La rivoluzione delle tecnologie emergenti e dell’intelligenza artificiale e la rapidità del loro impatto sul mondo della produzione e dei servizi ha già messo in crisi una scuola orientata alle competenze lavorative e professionali. Le relazioni fra scuola e mondo del lavoro sono rapidamente cambiate. Nell’esercizio di ogni lavoro diventa sempre più frequente la necessità di riorganizzare e reinventare i propri saperi, le proprie competenze. Le tecniche e le competenze diventano obsolete nel volgere di pochissimi anni. L’impresa nella società di domani sarà sempre più un luogo di apprendimento.
Per converso, l’istruzione non potrà essere strettamente legata al lavoro, ma più in generale allo sviluppo di quelle capacità che consentono di apprendere ad apprendere tutta la vita: questo è richiesto da un mondo del lavoro nel quale tecniche e ruoli diventano rapidissimamente obsoleti; e questo è richiesto per l’esercizio di una cittadinanza attiva, critica e consapevole, in un mondo complesso in continuo cambiamento e di fronte a un futuro incerto.

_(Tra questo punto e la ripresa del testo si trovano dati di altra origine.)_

(** X7.  [add_address_data] on one record: without a Site Name column in
    the address table, with a Site Name column that is not a column of
    strings (the comparison with the key raises), or without a row for the
    site, the record is returned as it was.  With rows for the site, the
    first one is taken: each of its columns other than Site Name becomes a
    field of the record, over the value the record had, the other fields
    stay, and the record has no field Site Name. *)
Theorem add_address_item_first_row (address_df : DataFrame) (key : string)
    (value : Record_) :
  dict_wf value →
  ("Site Name" ∉ df_columns address_df →
   add_address_item address_df key value = value) ∧
  (¬ str_column address_df "Site Name" →
   add_address_item address_df key value = value) ∧
  (str_column address_df "Site Name" →
   match address_row address_df key with
   | None => add_address_item address_df key value = value
   | Some row =>
       ∀ f, dget f (add_address_item address_df key value) =
            if decide (f = "Site Name") then None
            else match dget f (named_row address_df row) with
                 | Some v => Some v
                 | None => dget f value
                 end
   end).
Proof.
  intros Hwf.
  assert (Hraise : ¬ str_column address_df "Site Name" →
                   add_address_item address_df key value = value).
  { intros Hcol. unfold add_address_item.
    rewrite df_filter_one_raise; [done|].
    intros Hc. by apply Hcol, (comparable_str_column _ _ key). }
  split_and!.
  - intros Hcol. apply Hraise. intros Hs.
    by apply Hcol, (column_dtype_elem _ _ DString).
  - exact Hraise.
  - intros Hcol. unfold add_address_item, address_row.
    rewrite df_filter_one by (by apply str_column_comparable).
    unfold df_row0. simpl.
    destruct (filter _ (df_rows address_df)) as [|row rows]; simpl; [done|].
    intros f. rewrite dget_dpop by (by apply dict_wf_dupdate).
    case_decide; [done|]. apply dget_dupdate, named_row_wf.
Qed.

(** * Further properties of the grouper *)

Lemma dated_sent_on key value : dated (key, value) ↔ ∃ date, sent_on date value.
Proof.
  unfold dated, sent_on. cbn [fst snd].
  destruct (field "date_sent" value) as [d|].
  - split.
    + intros Hd. by exists d.
    + by intros (date & [= <-] & ?).
  - split; [done|]. by intros (date & [=] & _).
Qed.

Lemma target_set_entries date key value target :
  key ∉ all_keys target →
  all_entries (target_set date key value target)
  ≡ₚ all_entries target ++ [(key, value)].
Proof.
  intros Hk. unfold all_entries.
  destruct (target_set_shape date key value target Hk)
    as [[_ ->]|(t1 & grp & t2 & -> & _ & ->)].
  - by rewrite bind_app, bind_singleton.
  - rewrite !bind_app, !bind_cons. simpl.
    rewrite <- !app_assoc. do 2 f_equiv. simpl.
    by rewrite Permutation_app_comm.
Qed.

Lemma group_entries_perm entries target :
  grouped_wf target → dict_wf entries →
  (∀ k, k ∈ dkeys entries → k ∉ all_keys target) →
  all_entries (group_entries entries target)
  ≡ₚ all_entries target ++ filter (B := list (string * Record_)) dated entries.
Proof.
  unfold group_entries. revert target.
  induction entries as [|[k0 v0] entries IH]; intros target Ht Hwf Hfresh; simpl.
  - by rewrite app_nil_r.
  - apply NoDup_cons in Hwf as [Hk0 Hwf]. simpl in Hk0.
    rewrite filter_cons.
    destruct (group_entry_cases target k0 v0) as [(d0 & Hd0 & ->)|[Hno ->]].
    + rewrite decide_True by (apply dated_sent_on; by exists d0).
      destruct (target_set_wf d0 k0 v0 target Ht Hd0) as [Hwf' Hperm].
      { apply Hfresh. left. }
      rewrite IH; [|done..|].
      * rewrite target_set_entries by (apply Hfresh; left).
        by rewrite <- app_assoc.
      * intros k Hk. rewrite Hperm. apply not_elem_of_cons.
        split; [by intros ->|]. apply Hfresh. by right.
    + rewrite decide_False.
      2:{ intros (date & Hs)%dated_sent_on. by apply (Hno date). }
      apply IH; [done..|]. intros k Hk. apply Hfresh. by right.
Qed.

(** X8.  Every section of the output of [sort_by_date] has distinct dates,
    holds an order id under one date only, has no empty date group, and
    holds under a date only records sent on that date; the records of its
    groups are the records of the leaf that have a date, each one once. *)
Theorem sort_by_date_sections (pon_dict : SortedDict) (b : bucket) :
  (∀ b, dict_wf (get_bucket b pon_dict)) →
  ∃ g, dget (section_name b) (sort_by_date pon_dict) = Some g ∧
       grouped_wf g ∧
       all_entries g ≡ₚ
       filter (B := list (string * Record_)) dated (get_bucket b pon_dict).
Proof.
  intros Hwf. exists (group_entries (get_bucket b pon_dict) []). split_and!.
  - rewrite sort_by_date_unfold. by destruct b.
  - apply group_entries_wf; [apply grouped_wf_nil|apply Hwf|].
    intros k _. apply not_elem_of_nil.
  - rewrite group_entries_perm; [done|apply grouped_wf_nil|apply Hwf|].
    intros k _. apply not_elem_of_nil.
Qed.

(** * Further properties of the pipeline *)

Lemma sort_loop_total lookup_df items acc :
  str_column lookup_df "Tower Name" →
  ∃ sorted, sort_loop lookup_df items acc = Ok sorted.
Proof.
  intros Hcol. revert acc. induction items as [|[key value] items IH];
    intros acc; simpl; [by eexists|].
  rewrite sort_item_ok by done. apply IH.
Qed.

(** X9.  [process] returns exactly when every record has the fields
    [tower_name], [evc1], [evc2] and, unless the collection is empty, the
    reference table has a column Tower Name that is a column of strings.
    Otherwise it raises: the [KeyError] of a missing field, or else the
    error of the missing column, or else, the column being there but not a
    column of strings, the error of the comparison with the key. *)
Theorem process_returns (pon_dict : dict Record_) (config : Config)
    (lookup_df address_df : DataFrame) :
  match process pon_dict config lookup_df address_df with
  | Ok _ =>
      Forall (λ kv, has_circuit_fields kv.2) pon_dict ∧
      (pon_dict = [] ∨ str_column lookup_df "Tower Name")
  | Raise e =>
      (¬ Forall (λ kv, has_circuit_fields kv.2) pon_dict ∧
       ∃ f, f ∈ ["tower_name"; "evc1"; "evc2"] ∧ e = KeyError f) ∨
      (Forall (λ kv, has_circuit_fields kv.2) pon_dict ∧ pon_dict ≠ [] ∧
       ("Tower Name" ∉ df_columns lookup_df) ∧
       e = ColumnNotFoundError "Tower Name") ∨
      (Forall (λ kv, has_circuit_fields kv.2) pon_dict ∧ pon_dict ≠ [] ∧
       "Tower Name" ∈ df_columns lookup_df ∧
       ¬ str_column lookup_df "Tower Name" ∧
       e = ComputeError)
  end.
Proof.
  unfold process, add_cvlan_data.
  destruct (decide (Forall (λ kv, has_circuit_fields kv.2) pon_dict)) as [Hall|Hno].
  2:{ destruct (add_cvlan_loop_raise lookup_df (tmo_columns_mapping config)
                  pon_dict [] [] Hno) as (f & Hf & ->). simpl.
      left. split; [done|]. by exists f. }
  destruct (add_cvlan_loop_total lookup_df (tmo_columns_mapping config)
              pon_dict [] [] Hall) as (out & susp & Hout).
  rewrite Hout. simpl. apply add_cvlan_loop_Ok in Hout. simpl in Hout. subst out.
  destruct (decide (str_column lookup_df "Tower Name")) as [Hcol|Hcol].
  - unfold sort_by_type.
    destruct (sort_loop_total lookup_df
                (add_address_data
                   ((λ kv, (kv.1, with_cvlan lookup_df (tmo_columns_mapping config)
                                    kv.2)) <$> pon_dict) address_df)
                empty_sorted Hcol) as [sorted ->].
    simpl. split; [done|by right].
  - destruct pon_dict as [|[key value] items].
    + simpl. split; [done|by left].
    + rewrite sort_by_type_raise; [|done|done]. simpl. right.
      case_decide; [right|left]; by split_and!.
Qed.

(** X10.  When [process] has what it needs (records with the fields the
    enrichment reads, the tower column, a column of strings, in the
    reference table) and the
    address table has no column named like a circuit or date field, the
    output holds a record under a section, a date and a key exactly when
    the input record under that key is sent on that date and the decision
    table sends it to that section's leaf; what is held is the input record
    with its [cvlan] and address added. *)
Theorem process_sections (pon_dict : dict Record_) (config : Config)
    (lookup_df address_df : DataFrame) :
  dict_wf pon_dict →
  Forall (λ kv, has_circuit_fields kv.2) pon_dict →
  str_column lookup_df "Tower Name" →
  (∀ f, f ∈ sort_fields → f ∉ df_columns address_df) →
  ∃ grouped, process pon_dict config lookup_df address_df = Ok grouped ∧
    ∀ section date key,
      in_grouped section date key grouped =
      match dget key pon_dict with
      | Some value =>
          if decide (section = section_name (leaf_of lookup_df key value) ∧
                     sent_on date value)
          then Some (add_address_item address_df key
                       (with_cvlan lookup_df (tmo_columns_mapping config) value))
          else None
      | None => None
      end.
Proof. apply process_spec. Qed.

(** * Further properties of the enrichment on the object store *)

(** X11.  On a store where the collection is a dictionary of records and
    no two keys share a record, the in-place code on a deep copy computes
    what the functions on values compute: [add_cvlan_data] returns a new
    collection with the same value and the same list, or raises the same
    exception, and [add_address_data] returns a new collection with the
    same value. *)
Theorem enrichment_store_agrees (h : heap) (x : loc) (items : dict loc)
    (pon_dict : dict Record_) (config : Config)
    (lookup_df address_df : DataFrame) :
  h !! x = Some (OColl items) → dict_wf items → NoDup items.*2 →
  read_back h items = Some pon_dict →
  match add_cvlan_data pon_dict config lookup_df with
  | Ok (out, susp) =>
      ∃ h' y items',
        add_cvlan_data_heap x config lookup_df h = (h', Ok (y, susp)) ∧
        h' !! y = Some (OColl items') ∧ read_back h' items' = Some out
  | Raise e =>
      ∃ h', add_cvlan_data_heap x config lookup_df h = (h', Raise e)
  end ∧
  ∃ h' y items',
    add_address_data_heap x address_df h = (h', Ok y) ∧
    h' !! y = Some (OColl items') ∧
    read_back h' items' = Some (add_address_data pon_dict address_df).
Proof. apply enrichment_heap_value. Qed.

(** * Properties of the field extractor *)

(** ** Substrings and lines *)

Lemma str_app_cons x (a b : string) : String x a +:+ b = String x (a +:+ b).
Proof. reflexivity. Qed.

Lemma str_app_nil_l (a : string) : EmptyString +:+ a = a.
Proof. reflexivity. Qed.

Lemma str_app_assoc (a b c : string) : (a +:+ b) +:+ c = a +:+ (b +:+ c).
Proof.
  induction a as [|x a IH]; [done|]. by rewrite !str_app_cons, IH.
Qed.

Lemma str_app_nil_r (a : string) : a +:+ EmptyString = a.
Proof. induction a as [|x a IH]; [done|]. by rewrite str_app_cons, IH. Qed.

Lemma prefix_app p s : String.prefix p s = true ↔ ∃ b, s = p +:+ b.
Proof.
  revert s. induction p as [|x p IH]; intros s.
  - destruct s; simpl; (split; [intros _; by eexists|done]).
  - destruct s as [|y s]; simpl.
    + split; [done|]. intros [b Hb]. by rewrite str_app_cons in Hb.
    + destruct (ascii_dec x y) as [->|Hxy].
      * rewrite IH. split; intros [b Hb]; exists b;
          rewrite str_app_cons in *; congruence.
      * split; [done|]. intros [b Hb]. rewrite str_app_cons in Hb. congruence.
Qed.

Lemma py_in_nil p : py_in p EmptyString = String.prefix p EmptyString.
Proof. unfold py_in. apply orb_false_r. Qed.

Lemma py_in_cons p x s :
  py_in p (String x s) = String.prefix p (String x s) || py_in p s.
Proof. reflexivity. Qed.

Lemma py_in_spec p s : py_in p s ↔ ∃ a b, s = a +:+ p +:+ b.
Proof.
  induction s as [|x s IH].
  - rewrite py_in_nil, Is_true_true, prefix_app. split.
    + intros [b Hb]. by exists EmptyString, b.
    + intros (a & b & Hab). destruct a as [|y a]; [by exists b|].
      by rewrite str_app_cons in Hab.
  - rewrite py_in_cons, orb_True, Is_true_true, prefix_app, IH. split.
    + intros [[b Hb]|(a & b & ->)].
      * by exists EmptyString, b.
      * by exists (String x a), b.
    + intros (a & b & Hab). destruct a as [|y a].
      * left. by exists b.
      * right. exists a, b. rewrite str_app_cons in Hab. congruence.
Qed.

Lemma py_split_head c s line lines :
  py_split c s = line :: lines → ∃ b, s = line +:+ b.
Proof.
  revert line lines. induction s as [|x s IH]; intros line lines; simpl.
  - intros [= <- <-]. by exists EmptyString.
  - case_decide.
    + intros [= <- <-]. by eexists.
    + destruct (py_split c s) as [|l ls].
      * intros [= <- <-]. by exists s.
      * intros [= <- <-]. destruct (IH l ls eq_refl) as [b ->]. by exists b.
Qed.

La scuola non deve solo adattarsi ai bisogni professionali o tecnici di una società. Essa deve parimenti adattare la società ai bisogni della cultura. Perciò non bisogna tornare indietro: a dover scegliere tra un sapere umanistico e un saper-fare tecnico. Bisogna conciliare l’uno e l’altro a tutti i livelli della scolarizzazione e in ogni percorso di istruzione. L’obiettivo della scuola non può essere solo di trasmettere singole competenze e singole tecniche. Deve essere, piuttosto, quello di formare sul piano culturale, per generare la possibilità di affrontare positivamente l’incertezza e la mutevolezza degli scenari culturali, professionali, sociali e civili. Perché, comunque, la scuola deve ribadire la sua missione, che è stata quella di educare alla cittadinanza. Ed educare alla cittadinanza (non più solo nazionale, ma anche europea e globale) significa oggi educare alla comprensione che i problemi dell’attuale condizione umana (il degrado ambientale, il caos climatico, le crisi energetiche, la distribuzione ineguale delle risorse, le pandemie, l’incontro e il confronto di culture e di religioni, la responsabilità sociale della ricerca, i problemi bioetici, una nuova qualità della vita...) possono essere affrontati e risolti attraverso non solo una stretta collaborazione fra le nazioni, ma anche fra le discipline e fra le culture. E sullo sfondo, non dobbiamo dimenticare di rigenerare il principio che ereditiamo dall’Illuminismo: ogni educazione è educazione alla libertà e alla dignità umana.